Leukocyte HMGB1 Guides Neoangiogenesis in Regenerating Skeletal Muscle

Campana, Lara (2012). Leukocyte HMGB1 Guides Neoangiogenesis in Regenerating Skeletal Muscle. PhD thesis The Open University.

DOI: https://doi.org/10.21954/ou.ro.0000f0e2

Abstract

HMGB1 is ubiquitously present in the cell nucleus and highly conserved among species. It is released by necrotic cells and actively secreted by immune cells in the extracellular environment, where it behaves as a DAMP (Damage-Associate Molecular Pattern). Up to now all studies addressing the role of HMGB1 in wound healing have been carried out either in vitro or using pharmacological inhibitors. To assess the relative contribution of leukocyte HMGB1 and of passively released HMGB1 we have set up an ad hoc animal model. In this system, haematopoietic cells selectively lack HMGB1 by transplanting Hmgb1^+/+ or Hmgb1^-/- foetal livers into WT recipients. The role of leukocyte HMGB1 in tissue repair has been analyzed after skeletal muscle damage. I have used histological and magnetic resonance imaging (MRI) to non-invasively evaluate muscle inflammation and tissue architecture.

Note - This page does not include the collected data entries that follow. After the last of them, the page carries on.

(** X1: [ca_asbd_best] is a partial equivalence on descriptors: the
    relation does not depend on which descriptor is the target, it is
    transitive, and a descriptor is the best match of itself exactly
    when its rate is not a NaN (the rates are compared with [==]). *)
Theorem best_partial_equivalence :
  (forall a, ca_asbd_best a a = true <-> mSampleRate a <> NaN) /\
  (forall a b, ca_asbd_best a b = ca_asbd_best b a) /\
  (forall a b c, ca_asbd_best a b = true -> ca_asbd_best b c = true ->
                 ca_asbd_best a c = true).
Proof.
  split; [exact best_refl|]. split; [|exact best_trans].
  intros a b. destruct (ca_asbd_best a b) eqn:E1, (ca_asbd_best b a) eqn:E2;
    try reflexivity.
  - apply best_sym_true in E1. congruence.
  - apply best_sym_true in E2. congruence.
Qed.

Lemma land_through_7 x y f :
  Z.land 7 f = f -> Z.land x 7 = Z.land y 7 -> Z.land x f = Z.land y f.
Proof.
  intros Hf E. rewrite <- Hf, !Z.land_assoc, E. reflexivity.
Qed.

(** X2: [ca_asbd_best] looks at the flags only through the float,
    signed-integer and big-endian bits: two descriptors with the same
    format id, bit depth, rate and channel count whose flags agree on
    these three bits are interchangeable on either side, whatever
    their packed, aligned-high, non-interleaved and non-mixable bits
    are. *)
Theorem best_ignores_other_flags a a' b :
  mFormatID a = mFormatID a' ->
  mBitsPerChannel a = mBitsPerChannel a' ->
  mSampleRate a = mSampleRate a' ->
  mChannelsPerFrame a = mChannelsPerFrame a' ->
  Z.land (mFormatFlags a) 7 = Z.land (mFormatFlags a') 7 ->
  ca_asbd_best a b = ca_asbd_best a' b /\ ca_asbd_best b a = ca_asbd_best b a'.
Proof.
  intros E1 E2 E3 E4 E5.
  assert (Ef := land_through_7 _ _ kAudioFormatFlagIsFloat eq_refl E5).
  assert (Es := land_through_7 _ _ kAudioFormatFlagIsSignedInteger eq_refl E5).
  assert (Ee := land_through_7 _ _ kAudioFormatFlagIsBigEndian eq_refl E5).
  split; apply eq_iff_eq_true; rewrite !ca_asbd_best_spec;
    rewrite E1, E2, E3, E4, Ef, Es, Ee; reflexivity.
Qed.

In the absence of Hmgbl, there is a lower number of regenerating fibres at day7 after injury and an aberrant repair with smaller fibres at day 15. In vitro no differential effects of Hmgb1^-/- and Hmgb1^+/+ macrophages are detected on satellite cells differentiation/fusion, suggesting that events taking place in vivo are independent of the direct macrophage/satellite cell cross talk. No obvious differences are observed in the extent of leukocyte infiltration, as assessed both by cytofluorimetric and MRI analysis, suggesting that leukocyte Hmgb1 is not required for the attraction of inflammatory cells. qPCR unveils a role for leukocyte Hmgb1 in the production of angiogenic stimuli such as Ang2 and TNFα, probably in a hypoxia-dependent manner. Accordingly, the number of CD31 cells is dramatically reduced in the absence of leukocyte Hmgb1. Collectively our data suggest that HMGB1 secreted by leukocytes guides muscle regeneration through a paracrine role on vascular bed reconstitution.